* Directions for this task:
Restate each entry shown beneath this instruction, keeping its wording intact.

(Entries taken from a collection)
(** [get_object] on a review of the caller. *)
Lemma Review_get_object_own (u : User.t) (r : Review.t) (db : DB) :
  db_wf db -> In r (reviews db) -> Review.user r = User.id u ->
  Review_get_object u (Review.id r) db = (Ok r, db).
Proof.
  intros Hwf Hin Hu. unfold Review_get_object.
  rewrite filter_twice, (filter_unique _ Review.id _ _ r); auto.
  - apply Hwf.
  - apply andb_true_iff. split; now apply Z.eqb_eq.
  - intros q _ Hq. apply andb_true_iff in Hq. destruct Hq as [_ Hq].
    now apply Z.eqb_eq.
Qed.

(** [get_object] on a key that no review of the caller has. *)
Lemma Review_get_object_missing (u : User.t) (pk : Z) (db : DB) :
  (forall q, In q (reviews db) -> Review.user q = User.id u -> Review.id q <> pk) ->
  Review_get_object u pk db = (Raise Http404, db).
Proof.
  intros Hnone. unfold Review_get_object.
  rewrite filter_twice, filter_none; [reflexivity|].
  intros q Hq. destruct (Review.user q =? User.id u)%Z eqn:E; [|reflexivity].
  apply Z.eqb_eq in E. cbn [andb]. apply Z.eqb_neq. now apply Hnone.
Qed.

(** X11. The review views are scoped to the caller: reading, replacing,
    patching or deleting a review of another user is answered 404, as if
    the review did not exist, and writes nothing. *)
Theorem reviews_scoped_to_caller (env : Env) (u : User.t) (r : Review.t)
    (d : ReviewSerializer.data) (db : DB) :
  db_wf db -> In r (reviews db) -> Review.user r <> User.id u ->
  forall req,
    In req [GET_reviews_pk (Review.id r); PUT_reviews_pk (Review.id r) d;
            PATCH_reviews_pk (Review.id r) d; DELETE_reviews_pk (Review.id r)] ->
    dispatch env (Some u) req db = (Handled HTTP_404_NOT_FOUND Http404, db).
Proof.
  intros Hwf Hin Hu req Hreq.
  assert (Hget : Review_get_object u (Review.id r) db = (Raise Http404, db)).
  { apply Review_get_object_missing. intros q Hq Hqu Hid.
    assert (q = r) by (apply (pk_inj _ Review.id (reviews db)); auto; apply Hwf).
    subst q. contradiction. }
  simpl in Hreq. destruct Hreq as [<-|[<-|[<-|[<-|[]]]]];
    unfold dispatch, api_view, ReviewDetailView_get, ReviewDetailView_update,
      ReviewDetailView_delete, bind; now rewrite Hget.
Qed.

Lemma reviews_scoped_to_caller_witness :
  db_wf db_paid
  /\ dispatch (env_at 100 gateway_down) (Some bob) (DELETE_reviews_pk 1) db_paid
     = (Handled HTTP_404_NOT_FOUND Http404, db_paid).
Proof.
  split; [exact db_paid_wf|].
  apply (reviews_scoped_to_caller (env_at 100 gateway_down) bob review1
           (ReviewSerializer.mk_data Missing Missing Missing) db_paid db_paid_wf
           (or_introl eq_refl)).
  - discriminate.
  - simpl. tauto.
Defined.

* Answer space:
(** [get_object] on a review of the caller. *)
Lemma Review_get_object_own (u : User.t) (r : Review.t) (db : DB) :
  db_wf db -> In r (reviews db) -> Review.user r = User.id u ->
  Review_get_object u (Review.id r) db = (Ok r, db).
Proof.
  intros Hwf Hin Hu. unfold Review_get_object.
  rewrite filter_twice, (filter_unique _ Review.id _ _ r); auto.
  - apply Hwf.
  - apply andb_true_iff. split; now apply Z.eqb_eq.
  - intros q _ Hq. apply andb_true_iff in Hq. destruct Hq as [_ Hq].
    now apply Z.eqb_eq.
Qed.

(** [get_object] on a key that no review of the caller has. *)
Lemma Review_get_object_missing (u : User.t) (pk : Z) (db : DB) :
  (forall q, In q (reviews db) -> Review.user q = User.id u -> Review.id q <> pk) ->
  Review_get_object u pk db = (Raise Http404, db).
Proof.
  intros Hnone. unfold Review_get_object.
  rewrite filter_twice, filter_none; [reflexivity|].
  intros q Hq. destruct (Review.user q =? User.id u)%Z eqn:E; [|reflexivity].
  apply Z.eqb_eq in E. cbn [andb]. apply Z.eqb_neq. now apply Hnone.
Qed.

(** X11. The review views are scoped to the caller: reading, replacing,
    patching or deleting a review of another user is answered 404, as if
    the review did not exist, and writes nothing. *)
Theorem reviews_scoped_to_caller (env : Env) (u : User.t) (r : Review.t)
    (d : ReviewSerializer.data) (db : DB) :
  db_wf db -> In r (reviews db) -> Review.user r <> User.id u ->
  forall req,
    In req [GET_reviews_pk (Review.id r); PUT_reviews_pk (Review.id r) d;
            PATCH_reviews_pk (Review.id r) d; DELETE_reviews_pk (Review.id r)] ->
    dispatch env (Some u) req db = (Handled HTTP_404_NOT_FOUND Http404, db).
Proof.
  intros Hwf Hin Hu req Hreq.
  assert (Hget : Review_get_object u (Review.id r) db = (Raise Http404, db)).
  { apply Review_get_object_missing. intros q Hq Hqu Hid.
    assert (q = r) by (apply (pk_inj _ Review.id (reviews db)); auto; apply Hwf).
    subst q. contradiction. }
  simpl in Hreq. destruct Hreq as [<-|[<-|[<-|[<-|[]]]]];
    unfold dispatch, api_view, ReviewDetailView_get, ReviewDetailView_update,
      ReviewDetailView_delete, bind; now rewrite Hget.
Qed.

Lemma reviews_scoped_to_caller_witness :
  db_wf db_paid
  /\ dispatch (env_at 100 gateway_down) (Some bob) (DELETE_reviews_pk 1) db_paid
     = (Handled HTTP_404_NOT_FOUND Http404, db_paid).
Proof.
  split; [exact db_paid_wf|].
  apply (reviews_scoped_to_caller (env_at 100 gateway_down) bob review1
           (ReviewSerializer.mk_data Missing Missing Missing) db_paid db_paid_wf
           (or_introl eq_refl)).
  - discriminate.
  - simpl. tauto.
Defined.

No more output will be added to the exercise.